CVE-2026-32271: Craft Commerce has a SQL Injection can lead to Remote Code Execution via TotalRevenue Widget

A SQL injection in the Commerce TotalRevenue widget can lead to remote code execution through a chain of four vulnerabilities:

• SQL Injection – The TotalRevenue stat interpolates unsanitized widget settings directly into a sprintf-based SQL Expression. Any control panel user can create any widget type without permission checks.

• PDO Multi-Statement Queries – PHP PDO MySQL enables CLIENT_MULTI_STATEMENTS by default. Neither Yii2 nor Craft CMS disables it. This allows stacking an INSERT statement after the injected SELECT , writing a maliciously serialized PHP object into the queue table.

• Unrestricted unserialize() – The yii2-queue PhpSerializer calls unserialize() with no allowed_classes restriction on every queue job.

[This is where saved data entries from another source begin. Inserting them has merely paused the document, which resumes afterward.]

(* ===== verification/OsalMemory.v ===== *)
(** * camera: the life of a queue

    [OSAL_QueueCreate] builds the ring out of the nodes the allocator gives and
    [OSAL_QueueTerminate] gives all of it back; when a node cannot be had,
    [OSAL_QueueCreate] gives back the nodes but not the mutex. *)

From S2P Require Import Prelude CLib Os OsalQueue OsalTheorems.

(** ** Chains of nodes *)

(** The nodes [l], empty, each pointing to the next and the last to [e]. *)
Fixpoint chain_map (nm : gmap Z OSAL_QElem) (l : list Z) (e : Z) : gmap Z OSAL_QElem :=
  match l with
  | [] => nm
  | p :: l' => <[p := QElem 0 (hd e l')]> (chain_map nm l' e)
  end.

Lemma chain_map_out nm l e a : a ∉ l -> chain_map nm l e !! a = nm !! a.
Proof.
  induction l as [|p l IH]; [done|]. intros Ha. apply not_elem_of_cons in Ha as [H1 H2].
  cbn [chain_map]. rewrite lookup_insert_ne by done. auto.
Qed.

Lemma chain_map_comm nm l e c x : c ∉ l -> chain_map (<[c := x]> nm) l e = <[c := x]> (chain_map nm l e).
Proof.
  induction l as [|p l IH]; [done|]. intros Hc. apply not_elem_of_cons in Hc as [H1 H2].
  cbn [chain_map]. rewrite IH by done. by rewrite insert_insert_ne.
Qed.

Lemma chain_map_lookup nm l e i a : NoDup l -> l !! i = Some a ->
  chain_map nm l e !! a = Some (QElem 0 (default e (l !! (i + 1)%nat))).
Proof.
  revert i. induction l as [|p l IH]; [done|]. intros i Hd Hi. inv Hd. cbn [chain_map].
  destruct i as [|i]; cbn [lookup list_lookup plus] in *.
  - injection Hi as ->. rewrite lookup_insert_eq. by destruct l.
  - rewrite lookup_insert_ne; [by apply IH|]. intros <-. eapply H1, list_elem_of_lookup_2, Hi.
Qed.

Lemma chain_map_close nm l z e e' : NoDup (l ++ [z]) ->
  <[z := QElem 0 e]> (chain_map nm (l ++ [z]) e') = chain_map nm (l ++ [z]) e.
Proof.
  induction l as [|p l IH]; intros Hd; cbn [app chain_map].
  - by rewrite insert_insert_eq.
  - inv Hd. rewrite insert_insert_ne, IH by (done || (intros ->; set_solver)).
    by destruct l.
Qed.

Lemma ring_of_chain nm l : NoDup l -> ring_at (chain_map nm l (hd 0 l)) l [].
Proof.
  intros Hd i a Ha. rewrite (chain_map_lookup _ _ _ i a Hd Ha).
  pose proof (lookup_lt_Some _ _ _ Ha) as Hi. destruct (decide (i + 1 < length l)%nat) as [Hlt|Hge].
  - rewrite Nat.mod_small by done. destruct (lookup_lt_is_Some_2 l (i + 1) Hlt) as [n Hn].
    exists n. rewrite Hn. by destruct i.
  - replace (i + 1)%nat with (length l) by lia. rewrite Nat.Div0.mod_same.
    rewrite (lookup_ge_None_2 l (length l)) by done. destruct l as [|p l]; [done|].
    exists p. by destruct i.
Qed.

Definition dels (nm : gmap Z OSAL_QElem) (l : list Z) : gmap Z OSAL_QElem :=
  foldl (fun m a => delete a m) nm l.

Lemma dels_out l : forall nm a, a ∉ l -> dels nm l !! a = nm !! a.
Proof.
  induction l as [|p l IH]; [done|]. intros nm a Ha. apply not_elem_of_cons in Ha as [H1 H2].
  cbn [dels foldl]. unfold dels in IH. rewrite IH by done. by apply lookup_delete_ne.
Qed.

When the queue consumer processes the injected job, it instantiates the attacker-controlled object.

• Gadget Chain (FileCookieJar) – GuzzleHttp\Cookie\FileCookieJar (a standard Guzzle dependency) has an unguarded __destruct() method that calls file_put_contents(). The attacker’s serialized payload writes a PHP webshell to the server’s webroot. PHP tags survive json_encode() because Guzzle uses options=0 (no JSON_HEX_TAG).

The complete chain requires 3 HTTP requests and achieves arbitrary command execution as the PHP process user. Queue processing is triggered via GET /actions/queue/run, an endpoint that requires no authentication ($allowAnonymous = ['run']).